== Source information ==
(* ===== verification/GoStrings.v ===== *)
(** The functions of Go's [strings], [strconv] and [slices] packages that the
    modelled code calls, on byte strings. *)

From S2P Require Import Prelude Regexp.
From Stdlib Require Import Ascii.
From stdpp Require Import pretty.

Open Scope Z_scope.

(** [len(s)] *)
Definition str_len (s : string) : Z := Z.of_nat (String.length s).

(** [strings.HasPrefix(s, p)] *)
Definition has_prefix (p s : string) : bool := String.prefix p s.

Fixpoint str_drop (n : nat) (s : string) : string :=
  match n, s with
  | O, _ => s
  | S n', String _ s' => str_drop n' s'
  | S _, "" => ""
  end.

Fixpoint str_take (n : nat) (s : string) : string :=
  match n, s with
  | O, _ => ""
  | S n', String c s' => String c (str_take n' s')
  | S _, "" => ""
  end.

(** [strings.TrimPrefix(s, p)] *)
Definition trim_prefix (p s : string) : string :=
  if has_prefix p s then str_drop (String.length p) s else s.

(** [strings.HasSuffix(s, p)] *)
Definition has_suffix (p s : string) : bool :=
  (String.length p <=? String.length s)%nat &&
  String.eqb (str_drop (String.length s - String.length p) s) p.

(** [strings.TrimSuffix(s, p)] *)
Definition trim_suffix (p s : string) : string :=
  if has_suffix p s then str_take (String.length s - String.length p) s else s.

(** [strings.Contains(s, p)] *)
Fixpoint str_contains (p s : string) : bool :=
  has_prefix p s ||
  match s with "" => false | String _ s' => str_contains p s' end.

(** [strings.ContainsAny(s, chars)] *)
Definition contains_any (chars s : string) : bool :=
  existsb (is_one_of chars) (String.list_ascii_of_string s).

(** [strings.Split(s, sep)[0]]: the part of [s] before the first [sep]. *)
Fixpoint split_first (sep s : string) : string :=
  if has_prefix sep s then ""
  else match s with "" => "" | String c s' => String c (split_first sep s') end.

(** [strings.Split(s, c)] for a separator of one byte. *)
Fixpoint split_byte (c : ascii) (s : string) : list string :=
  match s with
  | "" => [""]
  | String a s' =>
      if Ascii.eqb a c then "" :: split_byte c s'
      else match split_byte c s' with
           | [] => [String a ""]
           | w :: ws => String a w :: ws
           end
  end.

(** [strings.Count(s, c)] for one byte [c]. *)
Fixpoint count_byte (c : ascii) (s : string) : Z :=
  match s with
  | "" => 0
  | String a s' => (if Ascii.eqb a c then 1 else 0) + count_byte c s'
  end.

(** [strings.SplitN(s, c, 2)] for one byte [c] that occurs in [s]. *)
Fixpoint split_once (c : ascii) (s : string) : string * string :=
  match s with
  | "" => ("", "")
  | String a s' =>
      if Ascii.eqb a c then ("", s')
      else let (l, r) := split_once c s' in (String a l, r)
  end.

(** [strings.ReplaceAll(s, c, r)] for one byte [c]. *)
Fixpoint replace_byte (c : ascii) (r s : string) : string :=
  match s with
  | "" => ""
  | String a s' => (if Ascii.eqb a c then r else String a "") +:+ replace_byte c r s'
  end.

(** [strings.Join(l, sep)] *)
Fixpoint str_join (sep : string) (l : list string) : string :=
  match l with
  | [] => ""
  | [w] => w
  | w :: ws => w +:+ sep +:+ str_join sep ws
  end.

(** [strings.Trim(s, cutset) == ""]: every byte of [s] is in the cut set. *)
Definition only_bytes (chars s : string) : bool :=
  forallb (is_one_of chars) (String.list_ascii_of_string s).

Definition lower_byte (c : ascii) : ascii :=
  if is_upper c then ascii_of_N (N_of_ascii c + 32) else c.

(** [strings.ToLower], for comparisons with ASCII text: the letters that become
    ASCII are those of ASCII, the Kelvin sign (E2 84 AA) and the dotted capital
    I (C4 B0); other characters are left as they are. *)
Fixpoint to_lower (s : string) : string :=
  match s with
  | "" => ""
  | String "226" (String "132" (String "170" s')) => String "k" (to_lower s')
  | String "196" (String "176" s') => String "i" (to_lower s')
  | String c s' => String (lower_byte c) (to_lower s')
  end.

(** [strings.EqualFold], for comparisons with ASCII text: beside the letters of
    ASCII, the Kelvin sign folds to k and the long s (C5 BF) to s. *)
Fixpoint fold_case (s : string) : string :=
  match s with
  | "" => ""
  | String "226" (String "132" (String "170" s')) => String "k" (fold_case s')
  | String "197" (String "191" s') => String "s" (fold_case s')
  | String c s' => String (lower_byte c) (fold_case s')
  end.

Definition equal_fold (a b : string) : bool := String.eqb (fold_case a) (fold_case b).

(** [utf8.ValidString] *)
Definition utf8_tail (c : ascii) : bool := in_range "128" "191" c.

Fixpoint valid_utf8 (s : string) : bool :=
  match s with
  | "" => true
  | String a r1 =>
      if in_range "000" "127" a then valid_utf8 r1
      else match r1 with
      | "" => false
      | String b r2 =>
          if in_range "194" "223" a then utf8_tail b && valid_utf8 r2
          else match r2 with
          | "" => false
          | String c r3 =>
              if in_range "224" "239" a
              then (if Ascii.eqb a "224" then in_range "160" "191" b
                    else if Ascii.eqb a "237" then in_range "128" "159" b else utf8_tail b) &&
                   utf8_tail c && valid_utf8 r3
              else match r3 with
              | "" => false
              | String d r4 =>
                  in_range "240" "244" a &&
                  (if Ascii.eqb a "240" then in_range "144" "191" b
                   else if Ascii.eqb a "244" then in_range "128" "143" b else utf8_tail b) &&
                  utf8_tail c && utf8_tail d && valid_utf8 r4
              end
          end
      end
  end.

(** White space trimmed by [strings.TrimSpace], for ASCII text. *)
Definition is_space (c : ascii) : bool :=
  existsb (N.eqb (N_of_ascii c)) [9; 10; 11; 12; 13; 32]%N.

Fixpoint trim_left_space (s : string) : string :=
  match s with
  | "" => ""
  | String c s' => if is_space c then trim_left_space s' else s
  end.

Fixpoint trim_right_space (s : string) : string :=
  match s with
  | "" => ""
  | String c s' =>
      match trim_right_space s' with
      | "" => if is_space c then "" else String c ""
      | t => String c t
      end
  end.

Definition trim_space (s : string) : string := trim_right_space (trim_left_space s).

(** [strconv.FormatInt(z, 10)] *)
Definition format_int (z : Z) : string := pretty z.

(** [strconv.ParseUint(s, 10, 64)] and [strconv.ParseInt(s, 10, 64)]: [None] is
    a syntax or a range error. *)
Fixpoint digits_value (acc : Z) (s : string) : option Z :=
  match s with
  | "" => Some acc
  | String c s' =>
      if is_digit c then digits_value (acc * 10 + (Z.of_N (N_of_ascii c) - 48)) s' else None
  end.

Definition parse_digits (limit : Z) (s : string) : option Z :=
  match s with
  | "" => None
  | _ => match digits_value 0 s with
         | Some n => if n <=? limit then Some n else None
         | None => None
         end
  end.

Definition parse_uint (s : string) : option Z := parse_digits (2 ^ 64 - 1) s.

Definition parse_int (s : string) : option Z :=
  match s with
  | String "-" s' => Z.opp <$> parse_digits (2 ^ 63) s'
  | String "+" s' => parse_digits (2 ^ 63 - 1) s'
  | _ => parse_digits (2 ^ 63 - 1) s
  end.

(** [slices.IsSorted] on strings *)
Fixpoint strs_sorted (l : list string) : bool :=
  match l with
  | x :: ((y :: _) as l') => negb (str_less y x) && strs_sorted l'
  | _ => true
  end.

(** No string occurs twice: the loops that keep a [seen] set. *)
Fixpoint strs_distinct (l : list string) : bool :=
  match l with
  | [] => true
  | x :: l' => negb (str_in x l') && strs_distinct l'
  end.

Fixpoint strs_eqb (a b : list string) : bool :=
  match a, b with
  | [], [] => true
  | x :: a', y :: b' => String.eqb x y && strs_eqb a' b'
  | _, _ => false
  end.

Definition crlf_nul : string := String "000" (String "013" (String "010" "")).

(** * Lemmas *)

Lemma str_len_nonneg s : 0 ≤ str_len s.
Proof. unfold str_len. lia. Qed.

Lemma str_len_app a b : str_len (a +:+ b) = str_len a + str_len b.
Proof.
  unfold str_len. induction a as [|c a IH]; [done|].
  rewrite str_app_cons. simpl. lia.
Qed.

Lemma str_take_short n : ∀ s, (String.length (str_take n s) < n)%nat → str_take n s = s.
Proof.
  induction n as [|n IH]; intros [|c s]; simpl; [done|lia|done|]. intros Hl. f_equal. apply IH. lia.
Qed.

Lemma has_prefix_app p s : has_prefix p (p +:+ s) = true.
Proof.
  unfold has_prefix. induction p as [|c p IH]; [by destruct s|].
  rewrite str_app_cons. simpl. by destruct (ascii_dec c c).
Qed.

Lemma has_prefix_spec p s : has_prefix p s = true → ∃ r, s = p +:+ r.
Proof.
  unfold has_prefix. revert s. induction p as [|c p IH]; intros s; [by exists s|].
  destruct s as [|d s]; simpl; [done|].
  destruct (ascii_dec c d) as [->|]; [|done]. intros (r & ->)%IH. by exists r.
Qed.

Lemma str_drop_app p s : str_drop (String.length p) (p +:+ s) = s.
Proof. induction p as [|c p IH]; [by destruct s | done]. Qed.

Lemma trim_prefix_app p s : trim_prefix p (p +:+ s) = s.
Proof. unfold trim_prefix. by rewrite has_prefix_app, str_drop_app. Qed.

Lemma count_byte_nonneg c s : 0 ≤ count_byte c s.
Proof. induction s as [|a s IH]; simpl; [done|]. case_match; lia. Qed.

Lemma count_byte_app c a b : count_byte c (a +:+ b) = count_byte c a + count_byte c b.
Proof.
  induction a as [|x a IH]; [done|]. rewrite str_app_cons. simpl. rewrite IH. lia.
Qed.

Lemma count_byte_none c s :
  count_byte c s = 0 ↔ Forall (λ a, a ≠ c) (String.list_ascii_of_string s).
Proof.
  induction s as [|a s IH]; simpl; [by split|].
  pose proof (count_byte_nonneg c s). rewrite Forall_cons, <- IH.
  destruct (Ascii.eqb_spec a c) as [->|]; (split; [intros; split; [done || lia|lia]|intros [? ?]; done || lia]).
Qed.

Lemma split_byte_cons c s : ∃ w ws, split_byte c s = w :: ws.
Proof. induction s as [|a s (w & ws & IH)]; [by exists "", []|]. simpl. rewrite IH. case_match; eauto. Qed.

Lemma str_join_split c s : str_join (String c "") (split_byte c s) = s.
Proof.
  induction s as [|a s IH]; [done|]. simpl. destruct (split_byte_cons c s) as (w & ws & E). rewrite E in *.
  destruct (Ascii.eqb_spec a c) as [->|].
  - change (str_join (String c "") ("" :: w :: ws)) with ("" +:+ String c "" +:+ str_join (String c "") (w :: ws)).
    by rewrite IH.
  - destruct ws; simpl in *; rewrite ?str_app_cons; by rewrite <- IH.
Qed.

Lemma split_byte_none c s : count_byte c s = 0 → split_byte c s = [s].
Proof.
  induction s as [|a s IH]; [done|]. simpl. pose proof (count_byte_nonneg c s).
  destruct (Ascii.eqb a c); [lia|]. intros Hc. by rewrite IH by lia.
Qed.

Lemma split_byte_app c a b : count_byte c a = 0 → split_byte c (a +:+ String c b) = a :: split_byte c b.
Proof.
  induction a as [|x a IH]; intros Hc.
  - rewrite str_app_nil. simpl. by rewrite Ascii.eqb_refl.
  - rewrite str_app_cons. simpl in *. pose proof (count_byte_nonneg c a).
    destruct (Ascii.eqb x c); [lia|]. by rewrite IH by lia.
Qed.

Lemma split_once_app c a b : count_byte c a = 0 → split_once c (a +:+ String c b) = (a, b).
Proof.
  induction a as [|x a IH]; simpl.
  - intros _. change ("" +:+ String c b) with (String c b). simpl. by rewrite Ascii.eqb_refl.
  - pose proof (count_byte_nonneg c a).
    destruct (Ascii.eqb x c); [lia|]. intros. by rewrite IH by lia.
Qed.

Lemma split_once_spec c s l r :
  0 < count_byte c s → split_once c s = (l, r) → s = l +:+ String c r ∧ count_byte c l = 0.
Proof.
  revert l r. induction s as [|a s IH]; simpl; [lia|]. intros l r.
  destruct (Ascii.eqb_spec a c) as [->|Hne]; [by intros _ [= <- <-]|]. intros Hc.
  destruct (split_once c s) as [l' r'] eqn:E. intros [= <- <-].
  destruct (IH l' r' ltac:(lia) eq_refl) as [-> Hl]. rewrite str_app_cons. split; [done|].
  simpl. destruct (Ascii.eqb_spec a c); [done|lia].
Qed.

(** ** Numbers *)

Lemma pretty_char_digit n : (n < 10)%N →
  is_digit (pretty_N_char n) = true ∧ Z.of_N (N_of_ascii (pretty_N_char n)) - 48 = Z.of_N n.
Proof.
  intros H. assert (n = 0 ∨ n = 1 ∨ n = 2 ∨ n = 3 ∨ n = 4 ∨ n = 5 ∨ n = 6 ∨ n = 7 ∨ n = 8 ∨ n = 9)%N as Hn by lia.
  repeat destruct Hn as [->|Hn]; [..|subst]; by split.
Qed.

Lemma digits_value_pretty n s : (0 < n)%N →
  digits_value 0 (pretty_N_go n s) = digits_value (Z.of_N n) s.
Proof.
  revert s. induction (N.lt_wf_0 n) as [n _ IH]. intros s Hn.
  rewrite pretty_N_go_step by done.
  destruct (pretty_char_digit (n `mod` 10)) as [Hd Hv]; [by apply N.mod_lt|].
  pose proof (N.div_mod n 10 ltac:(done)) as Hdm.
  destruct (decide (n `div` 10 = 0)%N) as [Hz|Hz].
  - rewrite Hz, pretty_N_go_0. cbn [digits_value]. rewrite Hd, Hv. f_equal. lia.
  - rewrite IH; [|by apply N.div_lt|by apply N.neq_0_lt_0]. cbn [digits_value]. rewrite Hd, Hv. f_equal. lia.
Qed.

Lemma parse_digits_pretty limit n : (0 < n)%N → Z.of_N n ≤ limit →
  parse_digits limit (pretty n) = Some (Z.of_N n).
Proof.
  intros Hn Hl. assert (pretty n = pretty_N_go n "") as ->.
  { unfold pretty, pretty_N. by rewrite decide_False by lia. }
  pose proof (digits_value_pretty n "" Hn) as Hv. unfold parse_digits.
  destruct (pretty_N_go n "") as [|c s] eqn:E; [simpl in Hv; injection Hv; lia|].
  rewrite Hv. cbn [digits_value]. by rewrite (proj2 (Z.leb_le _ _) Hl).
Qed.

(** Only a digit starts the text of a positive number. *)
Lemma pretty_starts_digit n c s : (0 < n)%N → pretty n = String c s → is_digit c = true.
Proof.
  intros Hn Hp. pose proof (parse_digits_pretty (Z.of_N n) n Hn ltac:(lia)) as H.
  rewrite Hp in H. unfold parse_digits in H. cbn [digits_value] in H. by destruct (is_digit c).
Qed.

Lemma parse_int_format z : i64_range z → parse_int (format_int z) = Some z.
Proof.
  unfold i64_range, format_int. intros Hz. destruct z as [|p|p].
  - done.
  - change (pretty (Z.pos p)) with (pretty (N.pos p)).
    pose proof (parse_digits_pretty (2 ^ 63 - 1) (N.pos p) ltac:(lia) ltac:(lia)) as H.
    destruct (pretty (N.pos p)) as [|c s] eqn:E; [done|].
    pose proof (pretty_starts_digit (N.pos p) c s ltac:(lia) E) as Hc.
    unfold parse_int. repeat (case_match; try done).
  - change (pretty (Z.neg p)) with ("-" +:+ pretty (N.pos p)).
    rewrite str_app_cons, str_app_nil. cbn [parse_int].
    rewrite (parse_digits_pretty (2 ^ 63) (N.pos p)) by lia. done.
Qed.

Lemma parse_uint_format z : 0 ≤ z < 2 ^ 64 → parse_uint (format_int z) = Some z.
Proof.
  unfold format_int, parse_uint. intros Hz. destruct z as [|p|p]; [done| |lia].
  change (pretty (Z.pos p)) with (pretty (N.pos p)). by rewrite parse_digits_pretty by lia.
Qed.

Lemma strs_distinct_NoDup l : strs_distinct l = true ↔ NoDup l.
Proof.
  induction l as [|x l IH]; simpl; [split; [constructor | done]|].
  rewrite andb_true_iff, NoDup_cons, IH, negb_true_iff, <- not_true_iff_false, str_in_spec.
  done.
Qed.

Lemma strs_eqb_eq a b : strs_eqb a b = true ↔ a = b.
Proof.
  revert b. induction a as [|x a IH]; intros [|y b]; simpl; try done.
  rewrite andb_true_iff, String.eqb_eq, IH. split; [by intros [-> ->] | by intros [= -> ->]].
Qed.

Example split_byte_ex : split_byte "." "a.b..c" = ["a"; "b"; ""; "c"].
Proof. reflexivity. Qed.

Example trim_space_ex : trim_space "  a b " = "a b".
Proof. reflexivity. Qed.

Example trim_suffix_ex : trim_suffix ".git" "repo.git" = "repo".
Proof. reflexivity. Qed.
===
Begin at the line that has "rewrite str_app_cons. simpl. by" in the entries above; stop after the line that has "Lemma trim_prefix_app p". Transcribe exactly those lines and no others.

* **Task solution**
  rewrite str_app_cons. simpl. by destruct (ascii_dec c c).
Qed.

Lemma has_prefix_spec p s : has_prefix p s = true → ∃ r, s = p +:+ r.
Proof.
  unfold has_prefix. revert s. induction p as [|c p IH]; intros s; [by exists s|].
  destruct s as [|d s]; simpl; [done|].
  destruct (ascii_dec c d) as [->|]; [|done]. intros (r & ->)%IH. by exists r.
Qed.

Lemma str_drop_app p s : str_drop (String.length p) (p +:+ s) = s.
Proof. induction p as [|c p IH]; [by destruct s | done]. Qed.

Lemma trim_prefix_app p s : trim_prefix p (p +:+ s) = s.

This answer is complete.